What the UMA programme will look like definitively is still to be determined, but an alternative to the hierarchical structures that dominate our society’s idea of education is the goal. “I’m more in a position to be taught by young people about who we should be approaching, where we should be going,” says Waajeed. “These ideas of leadership and how things are now, they don’t work. A president and then people under them, this Mafioso kind of thing — with just one person on top, and then it tiers down and down. It has never worked for Detroiters, it has never worked for the world. We had General Motors and all of these plants that hired people, and now look at us. Our government has constantly failed us and they have these systems. So my goal is to figure out another way to have this thing run.”
When it comes to the state of society, including the rebellions in support of Black life and the uneasy conversations they have spurred in many areas, dance music included, Waajeed speaks about the historical role the music itself has played. “I’ve seen some things about people responding to Jeff Mills or others talking about Blackness and the fact that dance music in its most natural form was created as music of resistance. It’s revolution personified and in song,” he says. “Folks in Chicago weren’t creating that music because they felt safe going into normal clubs. They weren’t welcome in those spaces. They were pushed out and largely they created their own clubs. Same here with techno, you know what I mean? It’s like folk music, more than anything. These genres were created out of resistance. Just by participating or listening to the songs, you are in an active resistance.”

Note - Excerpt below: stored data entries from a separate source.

Fixpoint look_ups (i : nat) (ips : list IpAddr) (c : FastestIpCache.t)
    : list (IpAddr * option FastestIpCache.FastIpCacheEntry) :=
  match ips with
  | [] => []
  | ip :: ips =>
      let '(found, c) := FastestIpCache.get ip (now i) (others i c) in (ip, found) :: look_ups (S i) ips c
  end.
End look_ups.

(** The addresses the cache knows to answer, with their latencies; and those
    it does not know, each of which is pinged on two ports. *)
Definition known_fast (look : IpAddr * option FastestIpCache.FastIpCacheEntry) : option PingResult :=
  match look with
  | (ip, Some {| FastestIpCache.status := FastestIpCache.Success; FastestIpCache.latency_ms := ms |}) =>
      Some {| ping_ip := ip; ping_latency_ms := ms; ping_success := true |}
  | _ => None
  end.
Definition unknown (look : IpAddr * option FastestIpCache.FastIpCacheEntry) : option IpAddr :=
  match look with (ip, None) => Some ip | _ => None end.
Definition pings_of (ips : list IpAddr) : list (IpAddr * Z) := flat_map (fun ip => [(ip, 80); (ip, 443)]) ips.

(** [r] is the first of the fastest. *)
Definition first_fastest (l : list PingResult) (r : PingResult) : Prop :=
  exists before after, l = before ++ r :: after /\
    Forall (fun r' => ping_latency_ms r < ping_latency_ms r') before /\
    Forall (fun r' => ping_latency_ms r <= ping_latency_ms r') after.

(** [r] is the first ping that succeeds. *)
Definition first_success (l : list PingResult) (r : PingResult) : Prop :=
  exists before after, l = before ++ r :: after /\ Forall (fun r' => ping_success r' = false) before /\
    ping_success r = true.

(** Which address is the fastest, when [known] are the addresses with a
    cached latency and [pinged] the results of the pings: the only address
    there is; the best cached one, if no ping succeeds or the first that does
    is slower; or the address of that ping. *)
Inductive fastest (ips : list IpAddr) (known pinged : list PingResult) : option IpAddr -> Prop :=
  | only_address ip : ips = [ip] -> fastest ips known pinged (Some ip)
  | best_cached r :
      (2 <= length ips)%nat -> first_fastest known r ->
      (forall r', first_success pinged r' -> ping_latency_ms r < ping_latency_ms r') ->
      fastest ips known pinged (Some (ping_ip r))
  | best_pinged r :
      (2 <= length ips)%nat -> first_success pinged r ->
      Forall (fun r' => ping_latency_ms r <= ping_latency_ms r') known ->
      fastest ips known pinged (Some (ping_ip r))
  | no_address :
      (2 <= length ips)%nat -> known = [] -> Forall (fun r => ping_success r = false) pinged ->
      fastest ips known pinged None
  | nothing_to_try : ips = [] -> fastest ips known pinged None.

Section pings.
Context (now : nat -> Z) (others : nat -> FastestIpCache.t -> FastestIpCache.t).

(** The best of two. *)
Definition keep_best (best : option PingResult) (r : PingResult) : option PingResult :=
  match best with
  | Some b => if ping_latency_ms r <? ping_latency_ms b then Some r else best
  | None => Some r
  end.

Lemma scan_spec i ips best sched c :
  exists c', scan now others i ips best sched c =
    (Ok (fold_left keep_best (omap known_fast (look_ups now others i ips c)) best,
         sched ++ pings_of (omap unknown (look_ups now others i ips c))), c').
Proof.
  revert i best sched c. induction ips as [|ip ips IH]; intros i best sched c.
  { exists c. cbn. by rewrite app_nil_r. }
  cbn [scan look_ups]. unfold mbind, mutates_bind, update, load_fastest_cache at 1.
  destruct (FastestIpCache.get ip (now i) (others i c)) as [[[st ms ex]|] c1].
  - destruct (IH (S i) (if better {| FastestIpCache.status := st; FastestIpCache.latency_ms := ms;
        FastestIpCache.expire_at_ms := ex |} best
      then Some {| ping_ip := ip; ping_latency_ms := ms; ping_success := true |} else best) sched c1) as (c' & Hc').
    exists c'. cbn [FastestIpCache.latency_ms]. rewrite Hc'. unfold better. cbn [FastestIpCache.status FastestIpCache.latency_ms].
    destruct st; cbn [omap list_omap known_fast unknown fold_left]; [|done].
    rewrite bool_decide_true by done. cbn [andb].
    assert (forall r, (if match best with Some b => ms <? ping_latency_ms b | None => true end then Some r else best)
      = match best with Some b => if ms <? ping_latency_ms b then Some r else best | None => Some r end) as ->
      by by destruct best.
    done.
  - destruct (IH (S i) best (sched ++ map (fun port => (ip, port)) FASTEST_ADDR_PING_PORTS) c1) as (c' & ->).
    exists c'. cbn [omap list_omap known_fast unknown]. by rewrite <- app_assoc.
Qed.

(** What is kept in the end. *)
Lemma keep_best_spec l : forall best,
  match fold_left keep_best l best with
  | Some r =>
      first_fastest (match best with Some b => b :: l | None => l end) r
  | None => l = [] /\ best = None
  end.
Proof.
  induction l as [|r l IH]; intros best; cbn [fold_left].
  - destruct best as [b|]; [|done]. exists [], []. by split_and!.
  - specialize (IH (keep_best best r)). destruct (fold_left keep_best l _) as [r'|] eqn:Hf.
    + destruct best as [b|]; cbn [keep_best] in IH; [|done]. clear Hf.
      destruct (Z.ltb_spec (ping_latency_ms r) (ping_latency_ms b)) as [Hlt|Hge]; cbn in IH.
      * destruct IH as (before & after & Heq & Hb & Ha). exists (b :: before), after.
        split; [by rewrite Heq|]. split; [|done]. constructor; [|done].
        destruct before as [|r0 before]; cbn in Heq; injection Heq as -> _; [lia|].
        apply Forall_cons in Hb as [Hb _]. lia.
      * destruct IH as (before & after & Heq & Hb & Ha). destruct before as [|b0 before]; cbn in Heq; injection Heq as <- Heq.
        -- exists [], (r :: l). split_and!; [done|constructor|]. subst after. by constructor.
        -- exists (b :: r :: before), after. rewrite Heq. split_and!; [done| |done].
           apply Forall_cons in Hb as [Hb Hb']. constructor; [done|]. constructor; [lia|done].
    + destruct IH as [_ Hn]. destruct best as [b|]; cbn in Hn; [by destruct (_ <? _)|done].
Qed.

Lemma await_pings_spec best results :
  (await_pings best results = best /\ Forall (fun r => ping_success r = false) results) \/
  exists r, first_success results r /\
    await_pings best results =
      match best with
      | Some b => if ping_latency_ms b <? ping_latency_ms r then Some b else Some r
      | None => Some r
      end.
Proof.
  induction results as [|r results IH]; [by left|]. cbn [await_pings].
  destruct (ping_success r) eqn:Hr; cbn [negb].
  - right. exists r. split; [by exists [], results|]. by destruct best.
  - destruct IH as [[IH Hf]|(r' & (before & after & -> & Hb & Hr') & IH)].
    + left. split; [done|]. by constructor.
    + right. exists r'. split; [|done]. exists (r :: before), after. split_and!; [done| |done]. by constructor.
Qed.

Lemma first_success_unique l r r' : first_success l r -> first_success l r' -> r = r'.
Proof.
  intros (b & a & -> & Hb & Hr) (b' & a' & Heq & Hb' & Hr').
  revert b' Heq Hb'. induction Hb as [|x b Hx Hb IH]; intros [|x' b'] Heq Hb'; cbn in Heq; injection Heq as Hh Ht.
  - done.
  - subst. apply Forall_cons in Hb' as [? _]. congruence.
  - subst. congruence.
  - apply Forall_cons in Hb' as [_ Hb']. by apply (IH b').
Qed.

Lemma no_success l : Forall (fun r => ping_success r = false) l -> forall r, ~ first_success l r.
Proof.
  intros H r (b & a & -> & _ & Hr). apply Forall_app in H as [_ H]. apply Forall_cons in H as [H _]. congruence.
Qed.

(** The choice [await_pings] makes. *)
Lemma await_pings_fastest ips known results :
  (2 <= length ips)%nat ->
  fastest ips known results (ping_ip <$> await_pings (fold_left keep_best known None) results).
Proof.
  intros Hn. pose proof (keep_best_spec known None) as Hk.
  destruct (await_pings_spec (fold_left keep_best known None) results) as [[-> Hf]|(r & Hr & ->)];
    destruct (fold_left keep_best known None) as [b|]; cbn [fmap option_fmap option_map].
  - apply best_cached; [done..|]. intros r' Hr'. by destruct (no_success _ Hf r').
  - destruct Hk as [-> _]. by apply no_address.
  - destruct (Z.ltb_spec (ping_latency_ms b) (ping_latency_ms r)) as [Hlt|Hge].
    + apply best_cached; [done..|]. intros r' Hr'. by rewrite <- (first_success_unique _ _ _ Hr Hr').
    + apply best_pinged; [done..|]. destruct Hk as (before & after & -> & Hb & Ha).
      apply Forall_app. split; [|constructor]; [|lia|]; (eapply Forall_impl; [eassumption|]); cbn; intros; lia.
  - destruct Hk as [-> _]. by apply best_pinged.
Qed.

(** The results of the pings that are scheduled. *)
Definition ping_results (in_time : list (IpAddr * Z) -> list PingResult) (scheduled : list (IpAddr * Z))
    : list PingResult :=
  match scheduled with [] => [] | _ => in_time scheduled end.

(** What [ping_all] returns. *)
Definition fastest_of (in_time : list (IpAddr * Z) -> list PingResult) (ips : list IpAddr) (c : FastestIpCache.t)
    (chosen : option IpAddr) : Prop :=
  let looks := look_ups now others 0 ips c in
  fastest ips (omap known_fast looks) (ping_results in_time (pings_of (omap unknown looks))) chosen.

Lemma ping_all_spec in_time ips c :
  exists best c', ping_all now others in_time ips c = (Ok best, c') /\
    fastest_of in_time ips c (ping_ip <$> best).
Proof.
  unfold ping_all, fastest_of. destruct ips as [|ip [|ip' ips]].
  - exists None, c. split; [done|]. by apply nothing_to_try.
  - eexists _, c. split; [done|]. by apply only_address.
  - set (all := ip :: ip' :: ips).
    destruct (scan_spec 0 all None [] c) as (c1 & Hscan).
    unfold mbind, mutates_bind. rewrite Hscan. cbn [app]. clear Hscan.
    assert (2 <= length all)%nat as Hn by (cbn; lia). revert Hn. clearbody all. intros Hn.
    destruct (pings_of _) as [|s0 sched] eqn:Hs; eexists _, c1; (split; [done|]); cbn [ping_results].
    + pose proof (await_pings_fastest all (omap known_fast (look_ups now others 0 all c)) [] Hn) as H. exact H.
    + by apply await_pings_fastest.
Qed.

As the vaccines roll out and events are put back on the calendar, Waajeed is cautious when it comes to playing parties. “I had a conversation with my agent last week and they said that I could go back to work today if I wanted to. But I’m not in a huge rush,” he says. For now he will be staying put in his native city, putting in the work so that his educational vision can be fulfilled.
“I think for me it’s more important to focus on the ‘Acts Of Love Volume 3’ [EP] and finishing that up,” he adds. “All the funds from that go directly to UMA. My job in front of me for the next couple of months is focusing on the work that needs to be done in Detroit. But not just for Detroit, for the rest of the world.”